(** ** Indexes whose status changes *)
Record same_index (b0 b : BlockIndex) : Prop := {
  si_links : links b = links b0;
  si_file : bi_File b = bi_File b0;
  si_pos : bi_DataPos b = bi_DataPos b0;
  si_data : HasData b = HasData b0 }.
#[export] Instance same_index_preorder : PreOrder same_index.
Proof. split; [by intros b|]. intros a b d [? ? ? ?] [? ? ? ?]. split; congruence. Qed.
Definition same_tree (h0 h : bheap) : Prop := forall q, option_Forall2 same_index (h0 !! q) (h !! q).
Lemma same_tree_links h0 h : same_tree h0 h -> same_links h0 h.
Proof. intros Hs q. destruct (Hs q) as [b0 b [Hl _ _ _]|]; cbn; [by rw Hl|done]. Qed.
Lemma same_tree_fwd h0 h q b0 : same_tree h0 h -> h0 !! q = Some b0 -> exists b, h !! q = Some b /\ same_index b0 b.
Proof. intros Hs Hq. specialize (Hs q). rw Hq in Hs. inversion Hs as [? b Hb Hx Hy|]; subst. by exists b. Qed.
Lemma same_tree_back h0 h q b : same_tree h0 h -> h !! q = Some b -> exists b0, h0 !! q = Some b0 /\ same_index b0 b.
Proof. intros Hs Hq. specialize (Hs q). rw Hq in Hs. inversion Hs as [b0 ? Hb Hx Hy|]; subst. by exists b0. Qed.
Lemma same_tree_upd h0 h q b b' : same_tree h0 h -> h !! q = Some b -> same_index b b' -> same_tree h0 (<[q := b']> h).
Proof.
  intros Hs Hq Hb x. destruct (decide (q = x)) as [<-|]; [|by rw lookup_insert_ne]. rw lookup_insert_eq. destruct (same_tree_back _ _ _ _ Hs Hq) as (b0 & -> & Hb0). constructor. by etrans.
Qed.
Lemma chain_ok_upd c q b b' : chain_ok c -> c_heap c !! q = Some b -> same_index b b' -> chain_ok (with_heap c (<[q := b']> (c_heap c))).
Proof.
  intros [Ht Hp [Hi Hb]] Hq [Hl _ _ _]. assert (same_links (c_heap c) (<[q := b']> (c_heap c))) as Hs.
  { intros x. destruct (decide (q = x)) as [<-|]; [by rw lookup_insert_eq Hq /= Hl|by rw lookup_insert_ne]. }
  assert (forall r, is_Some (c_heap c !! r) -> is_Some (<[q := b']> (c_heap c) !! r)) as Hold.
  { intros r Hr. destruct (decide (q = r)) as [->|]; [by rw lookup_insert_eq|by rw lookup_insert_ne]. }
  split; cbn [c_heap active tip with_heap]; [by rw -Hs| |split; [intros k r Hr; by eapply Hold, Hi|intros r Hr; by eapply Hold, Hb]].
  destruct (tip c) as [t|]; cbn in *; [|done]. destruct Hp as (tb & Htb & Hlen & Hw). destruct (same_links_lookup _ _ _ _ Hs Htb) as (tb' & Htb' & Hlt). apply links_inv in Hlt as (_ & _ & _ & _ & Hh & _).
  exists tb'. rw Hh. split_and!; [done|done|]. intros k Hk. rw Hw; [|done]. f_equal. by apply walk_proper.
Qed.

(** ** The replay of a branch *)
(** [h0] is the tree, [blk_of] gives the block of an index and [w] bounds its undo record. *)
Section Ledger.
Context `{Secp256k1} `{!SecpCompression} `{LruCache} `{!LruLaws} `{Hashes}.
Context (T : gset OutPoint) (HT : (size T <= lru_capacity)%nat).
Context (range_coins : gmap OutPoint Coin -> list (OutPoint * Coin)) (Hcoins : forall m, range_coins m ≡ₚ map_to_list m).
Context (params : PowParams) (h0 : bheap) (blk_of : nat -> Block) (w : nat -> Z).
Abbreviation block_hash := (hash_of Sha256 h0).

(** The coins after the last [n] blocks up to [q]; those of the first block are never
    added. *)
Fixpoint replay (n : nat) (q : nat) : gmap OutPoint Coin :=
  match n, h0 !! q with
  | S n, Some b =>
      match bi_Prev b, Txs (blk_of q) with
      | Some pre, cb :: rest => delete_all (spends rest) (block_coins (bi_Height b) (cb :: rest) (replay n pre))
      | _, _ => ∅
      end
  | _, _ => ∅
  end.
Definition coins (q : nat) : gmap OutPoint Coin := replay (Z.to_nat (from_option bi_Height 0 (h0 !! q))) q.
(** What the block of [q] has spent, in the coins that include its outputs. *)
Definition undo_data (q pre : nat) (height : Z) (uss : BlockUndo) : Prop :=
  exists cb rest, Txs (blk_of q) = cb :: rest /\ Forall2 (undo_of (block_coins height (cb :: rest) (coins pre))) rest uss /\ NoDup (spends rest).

════════════════

What to do. Beginning with the line above that contains "intros r Hr.", copy each line exactly up to and including the line that contains "Context (T : gset", and go no further.

Solution for this exercise.
  { intros r Hr. destruct (decide (q = r)) as [->|]; [by rw lookup_insert_eq|by rw lookup_insert_ne]. }
  split; cbn [c_heap active tip with_heap]; [by rw -Hs| |split; [intros k r Hr; by eapply Hold, Hi|intros r Hr; by eapply Hold, Hb]].
  destruct (tip c) as [t|]; cbn in *; [|done]. destruct Hp as (tb & Htb & Hlen & Hw). destruct (same_links_lookup _ _ _ _ Hs Htb) as (tb' & Htb' & Hlt). apply links_inv in Hlt as (_ & _ & _ & _ & Hh & _).
  exists tb'. rw Hh. split_and!; [done|done|]. intros k Hk. rw Hw; [|done]. f_equal. by apply walk_proper.
Qed.

(** ** The replay of a branch *)
(** [h0] is the tree, [blk_of] gives the block of an index and [w] bounds its undo record. *)
Section Ledger.
Context `{Secp256k1} `{!SecpCompression} `{LruCache} `{!LruLaws} `{Hashes}.
Context (T : gset OutPoint) (HT : (size T <= lru_capacity)%nat).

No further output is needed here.